In particular, we crave end of the world shock stories, and the ethers buzzed in a spectacular fashion when we learned from screaming headlines that leaded fuels were to vanish and thus destroy our classic engines before our very eyes, even if we never run those engines and do in fact rely upon our Honda Deauvilles … which will run on anything which smells a little like petrol and which need no lead at all.
Sad souls like me pointed out that most of our classic engines were designed when fuels were more dodgy than they are today and will still work fine… but you have just read the sound of something falling on stony ground.
The next joke is that we then rush out to invest in The Great Cure, spending small fortunes on miracle cures to delay the end of the world as reported in the Press. The best of these are the magic potions which fix our fuels. I was a chemist of sorts, once upon a time, and I cannot recall how a metal like tin will dissolve in an organic solvent like petrol. So I could not understand, dim that I am, how dropping lumps of mysterious but magical and certainly effective tinny metal into your (already metal) fuel tank would prevent pre-ignition. Good joke…
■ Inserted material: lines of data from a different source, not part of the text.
(** X5: in the URL either search fetches, the query is one parameter: what
    stands for it is made of letters, digits, the marks [- _ . ! ~ * ' ( )]
    and percent signs, so it holds no white space and none of the delimiters
    of a URL, and a query cannot add or change a parameter. *)
Theorem search_query_one_parameter query :
  exists q,
    jioSaavnUrl query
      = Service.JIOSAAVN_API_URL ++ str "?query=" ++ q ++ str "&page=0&limit=10" /\
    (forall env,
       youTubeUrl env query
       = Service.getSavedInstance env ++ str "/search?q=" ++ q ++ str "&filter=music_songs") /\
    Forall (fun c => uriSafe c = true) q /\
    noSpace q /\
    (forall c, c ∈ str "&=?#/:+;,@$<>" -> c ∉ q).
Proof.
  exists (encodeURIComponent query).
  pose proof (encodeURIComponent_chars query) as H.
  split; [done|]. split; [done|]. split; [done|].
  split; [apply encodeURIComponent_noSpace|].
  rewrite Forall_forall in H.
  intros c Hc Hin. by apply (proj2 (uriSafe_plain c (H c Hin))).
Qed.
(** * Verification of the viewer5 [Model] mesh builder (src/examples/viewer5/model.cpp)

    The development embeds the CPU side of [Model]: the vertex/index build
    of [loadFromFile], material resolution, [standardize], [computeNormals],
    [computeTangents] and the texture loaders.  C++ [float] is IEEE-754
    binary32, modelled with the parameterised specification floats of the
    standard library at precision 24 and maximal exponent 128, so that
    every definition below evaluates.  Every operation is rounded on its
    own, to nearest even (no fused multiply-add); NaN payloads are not
    represented (the specification floats have a single NaN). *)

From Stdlib Require Import ZArith List Bool Lia.
From Stdlib Require Import Floats.SpecFloat.
From stdpp Require Import base tactics option list strings.

Open Scope Z_scope.

(** ** binary32 arithmetic *)

Module F32.

Definition prec : Z := 24.
Definition emax : Z := 128.

Definition float : Type := spec_float.

Definition add : float → float → float := SFadd prec emax.
Definition sub : float → float → float := SFsub prec emax.
Definition mul : float → float → float := SFmul prec emax.
Definition div : float → float → float := SFdiv prec emax.
Definition sqrt : float → float := SFsqrt prec emax.
Definition neg : float → float := SFopp.
(** C++ [a < b] on floats: false whenever an operand is NaN. *)
Definition ltb : float → float → bool := SFltb.

Definition of_Z (n : Z) : float := binary_normalize prec emax n 0 false.

Definition zero : float := S754_zero false.
Definition nan : float := S754_nan.
Definition one : float := S754_finite false 8388608 (-23).
Definition minus_one : float := S754_finite true 8388608 (-23).
Definition two : float := S754_finite false 8388608 (-22).

(** [std::numeric_limits<float>::max()] and [lowest()]. *)
Definition max_float : float := S754_finite false 16777215 104.
Definition lowest : float := S754_finite true 16777215 104.

(** [std::max(a, b)] is [(a < b) ? b : a]; [std::min(a, b)] is
    [(b < a) ? b : a]. *)
Definition max (a b : float) : float := if ltb a b then b else a.
Definition min (a b : float) : float := if ltb b a then b else a.

(** Bit identity of two floats (sign of zero distinguished). *)
Definition bits_eqb (a b : float) : bool :=
  match a, b with
  | S754_zero s1, S754_zero s2 => Bool.eqb s1 s2
  | S754_infinity s1, S754_infinity s2 => Bool.eqb s1 s2
  | S754_nan, S754_nan => true
  | S754_finite s1 m1 e1, S754_finite s2 m2 e2 =>
      Bool.eqb s1 s2 && Pos.eqb m1 m2 && Z.eqb e1 e2
  | _, _ => false
  end.

End F32.

Abbreviation float := F32.float.

Declare Scope f32_scope.
Delimit Scope f32_scope with f32.
Infix "+" := F32.add : f32_scope.
Infix "-" := F32.sub : f32_scope.
Infix "*" := F32.mul : f32_scope.
Infix "/" := F32.div : f32_scope.
Notation "- x" := (F32.neg x) : f32_scope.
Infix "<?" := F32.ltb : f32_scope.

(** ** The glm vector types and the functions of glm the model uses *)

Record vec2 := Vec2 { s2 : float; t2 : float }.
Record vec3 := Vec3 { x3 : float; y3 : float; z3 : float }.
Record vec4 := Vec4 { x4 : float; y4 : float; z4 : float; w4 : float }.

Module glm.
Local Open Scope f32_scope.

Definition zero3 : vec3 := Vec3 F32.zero F32.zero F32.zero.
Definition zero4 : vec4 := Vec4 F32.zero F32.zero F32.zero F32.zero.
Definition zero2 : vec2 := Vec2 F32.zero F32.zero.

Definition add3 (a b : vec3) : vec3 :=
  Vec3 (x3 a + x3 b) (y3 a + y3 b) (z3 a + z3 b).
Definition sub3 (a b : vec3) : vec3 :=
  Vec3 (x3 a - x3 b) (y3 a - y3 b) (z3 a - z3 b).
Definition scale3 (a : vec3) (k : float) : vec3 :=
  Vec3 (x3 a * k) (y3 a * k) (z3 a * k).
Definition div3 (a : vec3) (k : float) : vec3 :=
  Vec3 (x3 a / k) (y3 a / k) (z3 a / k).
Definition sub2 (a b : vec2) : vec2 :=
  Vec2 (s2 a - s2 b) (t2 a - t2 b).
Definition add4 (a b : vec4) : vec4 :=
  Vec4 (x4 a + x4 b) (y4 a + y4 b) (z4 a + z4 b) (w4 a + w4 b).

(** [glm::vec3(v)] for a [vec4] [v], and [glm::vec4(v, w)]. *)
Definition xyz (a : vec4) : vec3 := Vec3 (x4 a) (y4 a) (z4 a).
Definition vec4_of (a : vec3) (w : float) : vec4 :=
  Vec4 (x3 a) (y3 a) (z3 a) w.

Definition dot (a b : vec3) : float :=
  (x3 a * x3 b + y3 a * y3 b) + z3 a * z3 b.

Definition cross (a b : vec3) : vec3 :=
  Vec3 (y3 a * z3 b - y3 b * z3 a)
       (z3 a * x3 b - z3 b * x3 a)
       (x3 a * y3 b - x3 b * y3 a).

Definition length (a : vec3) : float := F32.sqrt (dot a a).

Definition inversesqrt (k : float) : float := F32.one / F32.sqrt k.

Definition normalize (a : vec3) : vec3 := scale3 a (inversesqrt (dot a a)).

End glm.

(** ** Vertex

    The field order is the one [setupVAO] assumes for its attribute
    offsets: position, normal, texCoord, tangent. *)

Record Vertex := mkVertex {
  position : vec3;
  normal : vec3;
  texCoord : vec2;
  tangent : vec4
}.

Definition set_position (v : Vertex) (p : vec3) : Vertex :=
  mkVertex p (normal v) (texCoord v) (tangent v).
Definition set_normal (v : Vertex) (n : vec3) : Vertex :=
  mkVertex (position v) n (texCoord v) (tangent v).
Definition set_tangent (v : Vertex) (t : vec4) : Vertex :=
  mkVertex (position v) (normal v) (texCoord v) t.

Definition vec2_eqb (a b : vec2) : bool :=
  F32.bits_eqb (s2 a) (s2 b) && F32.bits_eqb (t2 a) (t2 b).
Definition vec3_eqb (a b : vec3) : bool :=
  F32.bits_eqb (x3 a) (x3 b) && F32.bits_eqb (y3 a) (y3 b)
  && F32.bits_eqb (z3 a) (z3 b).

(** Modelled from the spec: [Vertex::operator==] is declared in model.hpp,
    which is missing.  Equality is defined over position, normal and
    texture coordinate only (the tangent is excluded); two vertices are
    duplicates iff all three components compare bit-identical. *)
Definition Vertex_eqb (a b : Vertex) : bool :=
  vec3_eqb (position a) (position b)
  && vec3_eqb (normal a) (normal b)
  && vec2_eqb (texCoord a) (texCoord b).

(** ** Exceptions

    [at()] on a [std::vector] throws [std::out_of_range]; a failed parse
    and a failed texture decode throw [abcg::Exception::Runtime];
    [std::filesystem::exists] throws [std::filesystem::filesystem_error]
    when the status of the path cannot be determined. *)

Inductive exception :=
| Runtime (msg : string)
| out_of_range
| filesystem_error (msg : string).
(** * Slash-command palette: trigger detection, key handling, dispatch

    A shallow embedding of the TypeScript sources

    - [sources/hooks/useCommandDetector.ts]
    - [sources/components/CommandPalette.tsx] ([handleKeyPress])
    - [docs/plans/2025-01-03-slash-commands-design.md]
      ([useCommandExecutor], [sessionRPC], the [AgentInput] effect)

    followed by the properties of the command contract. *)

From Stdlib Require Import List ZArith NArith Bool Lia Ascii String.
Import ListNotations.

Set Implicit Arguments.

(* ================================================================== *)
(** * JavaScript primitives used by the sources *)
(* ================================================================== *)

Module JS.

(** A JavaScript string is a finite sequence of UTF-16 code units. *)
Definition code_unit := N.
Definition jsstring := list code_unit.

(** String literals of the sources are ASCII; [js] writes one as code units. *)
Definition js (s : string) : jsstring :=
  map N_of_ascii (list_ascii_of_string s).

(** [a === b] on strings: same length, same code unit at every index. *)
Fixpoint strictEquals (a b : jsstring) : bool :=
  match a, b with
  | [], [] => true
  | x :: a', y :: b' => N.eqb x y && strictEquals a' b'
  | _, _ => false
  end.

(** ECMAScript [WhiteSpace]: TAB, VT, FF, ZWNBSP and the category Zs. *)
Definition isSpaceSeparator (c : code_unit) : bool :=
  (c =? 0x20)%N || (c =? 0xA0)%N || (c =? 0x1680)%N
  || ((0x2000 <=? c)%N && (c <=? 0x200A)%N)
  || (c =? 0x202F)%N || (c =? 0x205F)%N || (c =? 0x3000)%N.

Definition isWhiteSpace (c : code_unit) : bool :=
  (c =? 0x9)%N || (c =? 0xB)%N || (c =? 0xC)%N || (c =? 0xFEFF)%N
  || isSpaceSeparator c.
My feeble knowledge of rudimentary organic chemistry has taken another knock lately (there's a Frank W joke there; try 'knock' and 'pre-ignition') with the headline revelation that the addition of ethanol to fuel will dissolve metal components in my fuel system. So folk with more understanding of such alchemy than I rush out to add mysterious miraculous potions which somehow and in some unspecified way will protect our insoluble metals from this. My mind does indeed boggle.
However, ethanol is an excellent solvent, if not of metals. It can and it will attack plastics in the fuel system. My very own Norton needed its fuel filters replacing. No magical additive will do that for me. A filter costs about two pounds (although I bought a pair at £6 each because they looked nice … even though they're invisible behind the side panels). And the ethanol will absorb water from the atmosphere, which is why 10% ethanol fuels often have a lifetime of ninety days or so. If you're not going to ride your bike for the next three months, drain its fuel and store it in an air-tight container. Or pour it into your Honda Deauville, which will savour it. It isn't hard. Or buy a magic mixture and complain to all your friends. It's up to you.
The biggest joke of all is that so many of us spend so much time complaining and panicking and being generally unhappy about so very many things that we forget that riding bikes is fun. We need more fun, not less. So ride more, complain less, and if aliens beam up your grandmother or ethanol clogs your carburettor, say a prayer for gran and fit fresh filters. Then ride some more.
Rain is good for you; water makes lions strong, as my mother used to tell me when I came home drunk. The old jokes are the best.